If there was any more marked political bias of Mr. Buchanan’s mind than any other it was that of an almost idolatrous respect and reverence for the Constitution. He had been educated and lived in the old constitutional school of statesmanship, and wholly believed in the wisdom and perfection of that great organic law devised by the founders and builders of our Government. He fully and ardently believed in its sufficiency for all purposes, whether of peace or war. Perhaps such a faith as was entertained by that race of statesmen would be considered by the present lax school as savoring of political fetichism. Certainly there were many who so regarded it, and who rather contemptuously avowed in Congress that their views and measures were, in many instances, extra-constitutional. To me, at least, this knowledge of Mr. Buchanan’s political religion, so to speak, explains why he did not for an instant contemplate the usurpation—for usurpation it would have been, pure and simple—of the constitutional prerogatives of Congress to declare war, or, at least, to precipitate war: or by seizing the persons of the Southern members of Congress and of the State authorities who were working to secure the secession of their several States. Congress was in session, and it was, that being the case, only for the President to lay the facts before that body and obey their behest, whether for peace or war. No belief that the American people would have condoned his usurpation, if made, or have upheld his extra-constitutional act, such as calling for volunteers, or declaring war, or making an aggressive war, would have justified him in assuming the prerogatives of Congress, then actually in session. Although such an act might have made him the most popular idol in American history, I do not think he could have been tempted to break his solemn oath to support the Constitution, by ignoring its plainest provisions. “Nothing succeeds like success.” I am sometimes asked why Mr. Buchanan did not “take the responsibility?” Such a course would have remained impossible to him, with his views of his duty, and I think that in time he will be applauded, not blamed, for his self-sacrificing devotion to what he regarded as the right, rather than seeking his own personal popularity by illegal means.

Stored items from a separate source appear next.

(** ** Rules for the primitives *)

Section primitive_rules.
Context `{Env}.
Implicit Types (w : World) (Q : unit → World → Prop) (R : exn → World → Prop).

Lemma wp_call {A} ev (answer : nat → outcome exn A) (Q : A → World → Prop) R w :
  wp (call ev answer) Q R w
  ↔ match answer (w_tick w) with
    | Ok a => Q a (w_record ev w)
    | Raise e => R e (w_record ev w)
    end.
Proof. unfold wp, call. by destruct (answer _). Qed.

Lemma wp_logger l msg Q R w :
  wp (logger l msg) Q R w ↔ Q tt (if enabled l then w_add_log l msg w else w).
Proof. done. Qed.

Lemma wp_datetime_now_utc (Q : datetime → World → Prop) R w :
  wp datetime_now_utc Q R w ↔ Q (now utc (env_now (w_tick w))) (w_tick_only w).
Proof. done. Qed.

Lemma check_ok_iff o : check o = Ok tt ↔ o = None.
Proof. destruct o; naive_solver. Qed.
End primitive_rules.

#[export] Hint Rewrite @wp_call @wp_logger @wp_datetime_now_utc : wp.

(** ** Projections of the trace *)

Definition is_chat (ev : event) : bool :=
  match ev with EvChat _ => true | _ => false end.

Definition is_insert (ev : event) : bool :=
  match ev with EvInsert _ _ => true | _ => false end.

Definition is_imap (ev : event) : bool :=
  match ev with
  | EvConnect _ | EvLogin _ _ _ | EvFetch _ | EvLogout => true
  | _ => false
  end.

(** The requests sent to the chat API, in order. *)
Definition chat_requests (t : list event) : list chat_request :=
  omap (λ ev, match ev with EvChat r => Some r | _ => None end) t.

(** The records sent to the store, in order. *)
Definition insert_requests (t : list event) : list email_content :=
  omap (λ ev, match ev with EvInsert _ d => Some d | _ => None end) t.

(** The calls made to the mailbox, in order. *)
Definition imap_calls (t : list event) : list event :=
  filter (λ ev, is_imap ev = true) t.

(** [grows w evs w']: from [w] to [w'] the external calls [evs] were made,
    in this order, and the table was left as it was. *)
Definition grows (w : World) (evs : list event) (w' : World) : Prop :=
  w_trace w' = w_trace w ++ evs
  ∧ w_rows w' = w_rows w ∧ w_next_id w' = w_next_id w.

Section world_lemmas.
Implicit Types w : World.

Lemma grows_refl w : grows w [] w.
Proof. unfold grows. by rewrite app_nil_r. Qed.

Lemma grows_trans w1 w2 w3 evs1 evs2 :
  grows w1 evs1 w2 → grows w2 evs2 w3 → grows w1 (evs1 ++ evs2) w3.
Proof.
  unfold grows. intros (->&->&->) (->&->&->). by rewrite app_assoc.
Qed.

Lemma grows_record ev w : grows w [ev] (w_record ev w).
Proof. done. Qed.

Lemma grows_tick_only w evs w' : grows (w_tick_only w) evs w' ↔ grows w evs w'.
Proof. done. Qed.

Lemma grows_add_log_l l msg w evs w' :
  grows (w_add_log l msg w) evs w' ↔ grows w evs w'.
Proof. done. Qed.

Lemma grows_add_log_r l msg w evs w' :
  grows w evs (w_add_log l msg w') ↔ grows w evs w'.
Proof. done. Qed.

Lemma grows_logged_l l msg w evs w' :
  grows (if enabled l then w_add_log l msg w else w) evs w' ↔ grows w evs w'.
Proof. by destruct (enabled l). Qed.

Lemma grows_logged_r l msg w evs w' :
  grows w evs (if enabled l then w_add_log l msg w' else w') ↔ grows w evs w'.
Proof. by destruct (enabled l). Qed.

Lemma grows_snoc ev w evs w' :
  grows w evs w' → grows w (evs ++ [ev]) (w_record ev w').
Proof. intros. eapply grows_trans; [done|apply grows_record]. Qed.

Lemma grows_cons ev w evs w' :
  grows (w_record ev w) evs w' ↔ grows w (ev :: evs) w'.
Proof. unfold grows. simpl. by rewrite <-app_assoc. Qed.

Lemma chat_requests_app t1 t2 :
  chat_requests (t1 ++ t2) = chat_requests t1 ++ chat_requests t2.
Proof. apply omap_app. Qed.

Lemma insert_requests_app t1 t2 :
  insert_requests (t1 ++ t2) = insert_requests t1 ++ insert_requests t2.
Proof. apply omap_app. Qed.

Lemma insert_requests_inserts table rs :
  insert_requests (EvInsert table <$> rs) = rs.
Proof. induction rs as [|r rs IH]; [done|]. csimpl. by f_equal. Qed.

Lemma imap_calls_cons ev t :
  imap_calls (ev :: t) = if is_imap ev then ev :: imap_calls t else imap_calls t.
Proof.
  unfold imap_calls. destruct (is_imap ev) eqn:He.
  - by rewrite filter_cons_True.
  - rewrite filter_cons_False; [done|]. by rewrite He.
Qed.

Lemma imap_calls_app t1 t2 : imap_calls (t1 ++ t2) = imap_calls t1 ++ imap_calls t2.
Proof. apply filter_app. Qed.
End world_lemmas.

(** ** Invariants of the table

    [Stable P]: [P] speaks about the table only, so a step that leaves the
    rows and the next identifier alone preserves it. *)
Class Stable (P : World → Prop) : Prop :=
  stable w w' : w_rows w' = w_rows w → w_next_id w' = w_next_id w → P w → P w'.

(** The identifiers of the rows are distinct and below the next one. *)
Definition store_wf (w : World) : Prop :=
  Forall (λ r, (row_id r < w_next_id w)%Z) (w_rows w)
  ∧ NoDup (row_id <$> w_rows w).

#[export] Instance store_wf_stable : Stable store_wf.
Proof. intros w w'. unfold store_wf. by intros -> ->. Qed.

(** [Growing P]: [P] speaks about the table only and survives the
    insertion of a row under the next identifier. *)
Class Growing (P : World → Prop) : Prop := {
  growing_stable :: Stable P;
  growing_add_row t data w : P w → P (w_add_row t data w);
}.

(** The rows [rows] are still there, in their place. *)
Definition keeps_rows (rows : list Row) (w : World) : Prop :=
  rows `prefix_of` w_rows w.

#[export] Instance keeps_rows_growing rows : Growing (keeps_rows rows).
Proof.
  split; [intros w w'; unfold keeps_rows; by intros -> _|].
  intros t data w Hw. unfold keeps_rows. simpl. by apply prefix_app_r.
Qed.

Section stable_rules.
Context `{Env} (P : World → Prop) `{!Stable P}.

Lemma preserves_call {A} ev (answer : nat → outcome exn A) :
  preserves P (call ev answer).
Proof. intros w Hw. apply wp_call. destruct (answer _); by apply (stable w). Qed.

Lemma preserves_logger l msg : preserves P (logger l msg).
Proof. intros w Hw. apply wp_logger. destruct (enabled l); by apply (stable w). Qed.

Lemma preserves_datetime_now_utc : preserves P datetime_now_utc.
Proof. intros w Hw. unfold wp, datetime_now_utc. by apply (stable w). Qed.

Lemma preserves_MailBox_login host u p f : preserves P (MailBox_login host u p f).
Proof. apply preserves_bind; intros; apply preserves_call. Qed.

Lemma preserves_MailBox_exit : preserves P MailBox_exit.
Proof. apply preserves_call. Qed.

Lemma preserves_mailbox_fetch c : preserves P (mailbox_fetch c).
Proof. apply preserves_call. Qed.

Lemma preserves_chat_completions_create req :
  preserves P (chat_completions_create req).
Proof. apply preserves_call. Qed.

Lemma preserves_table_select_order table order :
  preserves P (table_select_order table order).
Proof. apply preserves_bind; intros; [apply preserves_call|apply preserves_gets]. Qed.

Lemma preserves_table_select_limit table n :
  preserves P (table_select_limit table n).
Proof. apply preserves_call. Qed.
End stable_rules.

#[export] Hint Resolve store_wf_stable preserves_call preserves_logger preserves_datetime_now_utc
  preserves_MailBox_login preserves_MailBox_exit preserves_mailbox_fetch
  preserves_chat_completions_create preserves_table_select_order
  preserves_table_select_limit : py.
(* ===== verification/Scenario.v ===== *)
(** * A concrete environment

    One mailbox, one chat API and one store, fixed, so that the theorems of
    the component files can be applied to inputs that evaluate.  It is an
    instance of [World.Env]; nothing in the theorems depends on it.

    The clock reads 2024-03-10T12:00:00 UTC at tick 0 and advances one second
    per tick.  The mailbox holds six messages from four senders: fresh ones,
    one that is 27 hours old but of the cut-off's calendar day, one with an
    empty plain body, one whose body cannot be decoded, and two whose [Date]
    header carries an offset other than UTC.  The mailbox answers a search
    as an IMAP server does, by sender and by day of arrival.  The store
    reads the column [date] as [Store.pg_insert] does and refuses the
    records with subject [Newsletter]; [pg_env] is the same environment with
    a store that refuses nothing it can read. *)

From S2P Require Import Prelude PyStr PyVal DateTime.
From S2P Require Import Iso World Store.
From stdpp Require Import pretty.
From Stdlib Require Import Ascii.

Local Open Scope Z_scope.

(** A message all of whose attributes can be read. *)
Definition plain_message (subj frm : string) (to : list string)
    (d : datetime) (txt htm : string) : MailMessage :=
  {| msg_subject := Ok subj; msg_from_ := Ok frm; msg_to := Ok to;
     msg_date := Ok d; msg_text := Ok txt; msg_html := Ok htm |}.

Definition hours (n : Z) : Z := n * US_PER_HOUR.

Definition m_fresh : MailMessage :=
  plain_message "Lunch" "Alice <alice@example.com>" ["me@example.com"]
    (mk_dt 2024 3 10 10 0 0 (Some utc)) "hello" "<p>hello</p>".

Definition m_stale : MailMessage :=
  plain_message "Old news" "Alice <alice@example.com>" ["me@example.com"]
    (mk_dt 2024 3 9 9 0 0 (Some utc)) "yesterday morning" "".

Definition m_html_only : MailMessage :=
  plain_message "Newsletter" "bob@example.com"
    ["me@example.com"; "you@example.com"]
    (mk_dt 2024 3 10 8 0 0 (Some utc)) "" "<b>hi</b>".

Definition m_broken : MailMessage :=
  {| msg_subject := Ok "Broken"; msg_from_ := Ok "bob@example.com";
     msg_to := Ok ["me@example.com"];
     msg_date := Ok (mk_dt 2024 3 10 9 0 0 (Some utc));
     msg_text := Raise (Exception "unknown encoding: x-unknown");
     msg_html := Ok "" |}.

(** Sent at 09:00 UTC on March 9th (27 hours before the clock), written with
    offset +05:00 as 14:00. *)
Definition m_east : MailMessage :=
  plain_message "From the east" "carol@example.com" ["me@example.com"]
    (mk_dt 2024 3 9 14 0 0 (Some (hours 5))) "east" "".

(** Sent at 14:00 UTC on March 9th (22 hours before the clock), written with
    offset -08:00 as 06:00. *)
Definition m_west : MailMessage :=
  plain_message "From the west" "dave@example.com" ["me@example.com"]
    (mk_dt 2024 3 9 6 0 0 (Some (hours (-8)))) "west" "".

(** The mailbox: each message with its sender's address and its arrival
    time at the server. *)
Definition inbox : mailbox :=
  [ ("alice@example.com", wall (mk_dt 2024 3 10 10 0 0 None), m_fresh);
    ("alice@example.com", wall (mk_dt 2024 3 9 9 0 0 None), m_stale);
    ("bob@example.com", wall (mk_dt 2024 3 10 8 0 0 None), m_html_only);
    ("bob@example.com", wall (mk_dt 2024 3 10 9 0 0 None), m_broken);
    ("carol@example.com", wall (mk_dt 2024 3 9 9 0 0 None), m_east);
    ("dave@example.com", wall (mk_dt 2024 3 9 14 0 0 None), m_west) ].

Definition clock0 : Z := wall (mk_dt 2024 3 10 12 0 0 None).

Definition demo_env : Env := {|
  env_now n := clock0 + Z.of_nat n * US_PER_SECOND;
  env_connect _ _ := None;
  env_login _ _ password _ :=
    if decide (password = "app-password") then None
    else Some (Exception "[AUTHENTICATIONFAILED] Invalid credentials (Failure)");
  env_fetch _ c := (imap_search inbox c, None);
  env_logout _ := None;
  env_chat n req :=
    if decide (n = 9)%nat then Raise (Exception "Rate limit reached")
    else Ok ["Summary " +:+ pretty n];
  env_insert n _ data :=
    if decide (subject data = "Newsletter")
    then Raise (Exception "new row violates row-level security policy")
    else pg_insert data;
  env_select _ _ := None;
  env_http_str c _ := pretty c;
|}.

#[local] Existing Instance demo_env.

(** An environment whose chat API always answers with no choice. *)
Definition silent_env : Env := {|
  env_now := env_now; env_connect := env_connect; env_login := env_login;
  env_fetch := env_fetch; env_logout := env_logout;
  env_chat _ _ := Ok [];
  env_insert := env_insert; env_select := env_select;
  env_http_str := env_http_str;
|}.

(** The mailbox without the messages whose [Date] header carries an offset,
    and an environment that serves it. *)
Definition inbox_utc : mailbox := take 4 inbox.

Definition utc_env : Env := {|
  env_now := env_now; env_connect := env_connect; env_login := env_login;
  env_fetch _ c := (imap_search inbox_utc c, None);
  env_logout := env_logout; env_chat := env_chat;
  env_insert := env_insert; env_select := env_select;
  env_http_str := env_http_str;
|}.

(** The environment of [utc_env] with a store that accepts every record
    whose date it can read. *)
Definition pg_env : Env := {|
  env_now := env_now; env_connect := env_connect; env_login := env_login;
  env_fetch _ c := (imap_search inbox_utc c, None);
  env_logout := env_logout; env_chat := env_chat;
  env_insert _ _ data := pg_insert data; env_select := env_select;
  env_http_str := env_http_str;
|}.

(** An environment whose store cannot be reached. *)
Definition offline_env : Env := {|
  env_now := env_now; env_connect := env_connect; env_login := env_login;
  env_fetch := env_fetch; env_logout := env_logout; env_chat := env_chat;
  env_insert _ _ _ := Raise (Exception "Connection refused");
  env_select _ _ := Some (Exception "Connection refused");
  env_http_str := env_http_str;
|}.

(** The world before anything happened. *)
Definition world0 : World :=
  {| w_tick := 0; w_trace := []; w_log := []; w_rows := []; w_next_id := 1 |}.

(** The same world after [n] interactions whose effects are not of
    interest. *)
Definition world_at (n : nat) : World :=
  {| w_tick := n; w_trace := []; w_log := []; w_rows := []; w_next_id := 1 |}.

(** A record as line 136 builds it, for exercising the summarizer alone. *)
Definition ec_lunch : email_content :=
  {| subject := "Lunch"; from_address := "Alice <alice@example.com>";
     to_address := "me@example.com"; date := "2024-03-10T10:00:00+00:00";
     text := "hello"; extracted_at := "2024-03-10T12:00:04+00:00";
     summary := None |}.

(** The same record with a body of 2000 characters followed by [tail]. *)
Definition ec_long (tail : string) : email_content :=
  {| subject := "Lunch"; from_address := "Alice <alice@example.com>";
     to_address := "me@example.com"; date := "2024-03-10T10:00:00+00:00";
     text := str_repeat "a" 2000 +:+ tail;
     extracted_at := "2024-03-10T12:00:04+00:00"; summary := None |}.

(** ** The environments keep the promises of [Store] *)

Lemma demo_store_reads_iso : @StoreReadsIso demo_env.
Proof.
  intros n table data t. simpl. case_decide; [done|]. unfold pg_insert.
  destruct (read_timestamptz _); naive_solver.
Qed.

Lemma pg_env_store : @PgStore pg_env.
Proof. by intros n table data. Qed.

Lemma inbox_dated : Forall dated_in_range inbox.
Proof. repeat constructor; by intros d [= <-]. Qed.

Lemma demo_dates_in_range : @DatesInRange demo_env.
Proof.
  apply (box_dates_in_range inbox inbox_dated). intros n c.
  apply imap_search_subseteq.
Qed.

Lemma pg_env_dates_in_range : @DatesInRange pg_env.
Proof.
  apply (box_dates_in_range inbox inbox_dated). intros n c.
  change (imap_search inbox_utc c ⊆ inbox.*2).
  etrans; [apply imap_search_subseteq|]. intros m. rewrite !list_elem_of_fmap.
  intros (e & -> & He). exists e. split; [done|]. by eapply subseteq_take.
Qed.
(* ===== verification/Summarizer.v ===== *)
(** * The summarizer: [summarize_single_email] (lines 71-101)

    The function shapes a prompt from four fields of the record, logs one
    line, sends one chat request and returns the text of the first choice.
    Its whole body is inside [try ... except Exception], whose handler logs
    the error and returns the fixed string ["Failed to generate summary"].

    Theorems: the function returns on every path ([summarize_never_raises]);
    what it returns when the API answers, fails or answers with no choice;
    the prompt holds at most 2000 characters of the body and the call does
    not depend on the rest; one request is sent per call, whatever the
    outcome.  The function preserves every property of the table and does
    not read the trace. *)

From S2P Require Import Prelude PyStr PyVal DateTime World Scenario.
From Stdlib Require QArith_base.

Local Open Scope py_scope.

(** [email_text] (lines 74-79) *)
Definition email_text (ec : email_content) : string :=
  "Subject: " +:+ subject ec +:+ nl
  +:+ "From: " +:+ from_address ec +:+ nl
  +:+ "Date: " +:+ date ec +:+ nl
  +:+ "Content: " +:+ str_take 2000 (text ec) +:+ "...".

(** The system message (lines 84-87) *)
Definition system_content : string :=
  "You are a helpful assistant that summarizes emails. Provide a concise summary of the key points and any important action items. Keep the summary under 200 words.".

(** The user message (lines 88-91) *)
Definition user_content (email_text : string) : string :=
  "Please provide a brief summary of this email:" +:+ nl +:+ email_text.

(** The keyword arguments of [chat.completions.create] (lines 82-96) *)
Definition completion_request (email_text : string) : chat_request :=
  {| messages := [ {| role := "system"; content := system_content |};
                   {| role := "user"; content := user_content email_text |} ];
     model := "mixtral-8x7b-32768";
     temperature := QArith_base.Qmake 1 2;
     max_tokens := 200 |}.

(** [chat_completion.choices[0].message.content] (line 98); indexing an empty
    list raises [IndexError]. *)
Definition first_choice (c : chat_completion) : outcome exn string :=
  match c with
  | x :: _ => Ok x
  | [] => Raise (Exception "list index out of range")
  end.

(** The string returned by the handler (line 101) *)
Definition FAILED_SUMMARY : string := "Failed to generate summary".

Section summarizer.
Context `{Env}.

(** [summarize_single_email] (lines 71-101) *)
Definition summarize_single_email (ec : email_content) : Py string :=
  try_except
    (let email_text := email_text ec in
     logger INFO ("Generating summary for email: "
                  +:+ str_take 30 (subject ec) +:+ "...") ;;
     chat_completion <- chat_completions_create (completion_request email_text) ;;
     lift (first_choice chat_completion))
    (λ e,
       logger ERROR ("Failed to generate summary for email: " +:+ str_exn e) ;;
       ret FAILED_SUMMARY).

(** ** What one call does, as a function of the API's answer *)

(** The world after the log line and the request have been issued. *)
Definition after_request (ec : email_content) (w : World) : World :=
  w_record (EvChat (completion_request (email_text ec)))
    (w_add_log INFO ("Generating summary for email: "
                     +:+ str_take 30 (subject ec) +:+ "...") w).

(** The world after the handler has logged [e]. *)
Definition after_failure (ec : email_content) (e : exn) (w : World) : World :=
  w_add_log ERROR ("Failed to generate summary for email: " +:+ str_exn e)
    (after_request ec w).

(** The answer the API gives to the request of this call. *)
Definition api_answer (ec : email_content) (w : World) : outcome exn string :=
  match env_chat (w_tick w) (completion_request (email_text ec)) with
  | Ok c => first_choice c
  | Raise e => Raise e
  end.

Lemma summarize_run ec w :
  summarize_single_email ec w
  = match api_answer ec w with
    | Ok s => (Ok s, after_request ec w)
    | Raise e => (Ok FAILED_SUMMARY, after_failure ec e w)
    end.
Proof.
  unfold summarize_single_email, api_answer, try_except, bind,
    chat_completions_create, call, logger, modify, lift. simpl.
  destruct (env_chat _ _) as [[|c cs]|e]; done.
Qed.

Lemma wp_summarize ec (Q : string → World → Prop) (R : exn → World → Prop) w :
  wp (summarize_single_email ec) Q R w
  ↔ match api_answer ec w with
    | Ok s => Q s (after_request ec w)
    | Raise e => Q FAILED_SUMMARY (after_failure ec e w)
    end.
Proof. unfold wp. rewrite summarize_run. by destruct (api_answer ec w). Qed.

(** The result of a call as a pair: the summary and the world after. *)
Definition summarize_result (ec : email_content) (w : World) : string * World :=
  match api_answer ec w with
  | Ok s => (s, after_request ec w)
  | Raise e => (FAILED_SUMMARY, after_failure ec e w)
  end.

Lemma summarize_eq ec w :
  summarize_single_email ec w
  = (Ok (summarize_result ec w).1, (summarize_result ec w).2).
Proof. rewrite summarize_run. unfold summarize_result. by destruct (api_answer ec w). Qed.

(** The summary of [ec] when the API is asked at tick [n]: its first choice,
    or the sentinel. *)
Definition summary_at (n : nat) (ec : email_content) : string :=
  match obind (env_chat n (completion_request (email_text ec))) first_choice with
  | Ok s => s
  | Raise _ => FAILED_SUMMARY
  end.

Lemma summarize_result_summary ec w :
  (summarize_result ec w).1 = summary_at (w_tick w) ec.
Proof.
  unfold summarize_result, summary_at, api_answer, obind.
  by destruct (env_chat _ _) as [c|]; [destruct (first_choice c)|].
Qed.

Lemma summarize_grows ec w :
  grows w [EvChat (completion_request (email_text ec))] (summarize_result ec w).2.
Proof. unfold summarize_result. by destruct (api_answer ec w). Qed.

Lemma email_text_set_summary ec s : email_text (set_summary ec s) = email_text ec.
Proof. done. Qed.

(** ** Properties *)

(** C3: [summarize_single_email] never raises.  Whatever the record
    and whatever the chat API does (an answer, an answer with no choice, any
    exception), the call returns a string: the content of the first choice
    of the answer, or the sentinel ["Failed to generate summary"] when
    there is none.  It has sent exactly one chat request, the one built
    from the record, and has left the table alone. *)
Theorem summarize_never_raises ec w :
  ∃ w', summarize_single_email ec w = (Ok (summary_at (w_tick w) ec), w')
    ∧ grows w [EvChat (completion_request (email_text ec))] w'.
Proof.
  rewrite summarize_eq, summarize_result_summary. eexists. split; [done|].
  apply summarize_grows.
Qed.

(** C36: when the chat API raises [e], the call returns exactly
    ["Failed to generate summary"], and the last log record is the error
    line that carries [str(e)]. *)
Theorem summarize_api_error ec w e :
  env_chat (w_tick w) (completion_request (email_text ec)) = Raise e →
  ∃ w', summarize_single_email ec w = (Ok "Failed to generate summary", w')
    ∧ last (w_log w')
      = Some (ERROR, "Failed to generate summary for email: " +:+ str_exn e).
Proof.
  intros He. rewrite summarize_run. unfold api_answer. rewrite He.
  eexists; split; [done|]. simpl. by rewrite last_snoc.
Qed.

(** When the API answers with an empty list of choices, indexing
    it fails inside the [try], and the call returns the same sentinel. *)
Theorem summarize_no_choice ec w :
  env_chat (w_tick w) (completion_request (email_text ec)) = Ok [] →
  (summarize_single_email ec w).1 = Ok FAILED_SUMMARY.
Proof. intros He. rewrite summarize_run. unfold api_answer. by rewrite He. Qed.

(** When the API answers with at least one choice, the call
    returns the content of the first one verbatim and logs no error: the
    log grows by the one INFO line. *)
Theorem summarize_first_choice ec w c cs :
  env_chat (w_tick w) (completion_request (email_text ec)) = Ok (c :: cs) →
  ∃ w', summarize_single_email ec w = (Ok c, w')
    ∧ w_log w' = w_log w ++ [(INFO, "Generating summary for email: "
                                    +:+ str_take 30 (subject ec) +:+ "...")].
Proof.
  intros He. rewrite summarize_run. unfold api_answer. rewrite He. eauto.
Qed.

(** One call sends exactly one chat request, the one built from
    the record, whether the API answers or fails. *)
Theorem summarize_one_request ec w :
  chat_requests (w_trace (summarize_single_email ec w).2)
  = chat_requests (w_trace w) ++ [completion_request (email_text ec)].
Proof.
  rewrite summarize_run.
  destruct (api_answer ec w); simpl; by rewrite chat_requests_app.
Qed.

End summarizer.

(** ** Invariants of the table

    The summarizer preserves every property of the table. *)
Lemma preserves_summarize `{Env} (P : World → Prop) `{!Stable P} ec :
  preserves P (summarize_single_email ec).
Proof. unfold summarize_single_email. preserves_auto. Qed.


(** The summarizer observes what its primitives observe and nothing else. *)
Lemma sim_summarize `{Env} (R : relation World) `{!Blind R} ec :
  sim R (summarize_single_email ec) (summarize_single_email ec).
Proof. unfold summarize_single_email. sim_auto. Qed.

#[export] Hint Resolve preserves_summarize : py.
#[export] Hint Extern 1 (sim _ (summarize_single_email _) _) =>
  apply sim_summarize : py.

(** The prompt holds the three header fields whole and at most 2000
    characters of the body: its length is 36 characters of fixed text plus
    the lengths of subject, sender and date plus the smaller of 2000 and the
    length of the body. *)
Theorem email_text_length ec :
  String.length (email_text ec)
  = 36 + String.length (subject ec) + String.length (from_address ec)
    + String.length (date ec) + (2000 `min` String.length (text ec)).
Proof.
  unfold email_text. autorewrite with py. simpl. lia.
Qed.

Lemma email_text_prefix ec1 ec2 :
  subject ec1 = subject ec2 → from_address ec1 = from_address ec2 →
  date ec1 = date ec2 →
  str_take 2000 (text ec1) = str_take 2000 (text ec2) →
  email_text ec1 = email_text ec2.
Proof. unfold email_text. by intros -> -> -> ->. Qed.

(** C40: characters of the body beyond the first 2000 are dropped
    silently: for two records that differ only there, the summarizer sends
    the same request, writes the same log records and returns the same
    summary. *)
Theorem summarize_ignores_tail `{Env} ec1 ec2 w :
  subject ec1 = subject ec2 → from_address ec1 = from_address ec2 →
  date ec1 = date ec2 →
  str_take 2000 (text ec1) = str_take 2000 (text ec2) →
  summarize_single_email ec1 w = summarize_single_email ec2 w.
Proof.
  intros Hs Hf Hd Ht. rewrite !summarize_run.
  unfold api_answer, after_failure, after_request.
  by rewrite (email_text_prefix ec1 ec2), Hs.
Qed.

(** ** The theorems at concrete inputs *)

#[local] Existing Instance demo_env.

Lemma summarize_api_error_witness :
  ∃ w', summarize_single_email ec_lunch (world_at 9)
        = (Ok "Failed to generate summary", w')
    ∧ last (w_log w')
      = Some (ERROR, "Failed to generate summary for email: Rate limit reached").
Proof.
  apply (summarize_api_error ec_lunch (world_at 9) (Exception "Rate limit reached")).
  reflexivity.
Defined.

Lemma summarize_no_choice_witness :
  (@summarize_single_email silent_env ec_lunch world0).1 = Ok FAILED_SUMMARY.
Proof. apply (@summarize_no_choice silent_env ec_lunch world0). reflexivity. Defined.

Lemma summarize_first_choice_witness :
  ∃ w', summarize_single_email ec_lunch world0 = (Ok "Summary 0", w')
    ∧ w_log w' = [(INFO, "Generating summary for email: Lunch...")].
Proof.
  apply (summarize_first_choice ec_lunch world0 "Summary 0" []). reflexivity.
Defined.

Lemma summarize_ignores_tail_witness :
  summarize_single_email (ec_long "the end") world0
  = summarize_single_email (ec_long "another end") world0.
Proof.
  apply (summarize_ignores_tail (ec_long "the end") (ec_long "another end") world0);
    vm_compute; reflexivity.
Defined.

#[export] Hint Rewrite @wp_summarize : wp.
#[export] Hint Resolve summarize_grows : py.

I cannot close without a few words upon my uncle’s views upon slavery. He simply tolerated it as a legal fact under our Constitution. He had no admiration for it whatever. I know of a number of instances in which he purchased the freedom of slaves in Washington, and brought them to Pennsylvania with him, leaving it to them to repay him if they could out of their wages. His constant recognition of the legal existence of slavery in the South, and its right to protection so long as it legally existed there, rendered him liable to misrepresentation at the North and to misconception at the South; the one regarding him as an apologist of slavery, and the other as its open friend, whereas he was neither. He was only desirous to see the Constitution and laws obeyed, and did, emphatically, not believe in the so-called “Higher Law.” In fact I cannot but regard Mr. Buchanan as having been cruelly misrepresented at the North and betrayed by the South, which began its unjustifiable secession when quite safe from any invasion of its Constitutional rights. The Southern leaders did not hesitate to precipitate what they knew would be disastrous to his benign administration, if it did not actually terminate it in blood. It was, too, the grossest ingratitude to the Democratic party, which had always stood like a wall of fire between the South and its assailants in the North.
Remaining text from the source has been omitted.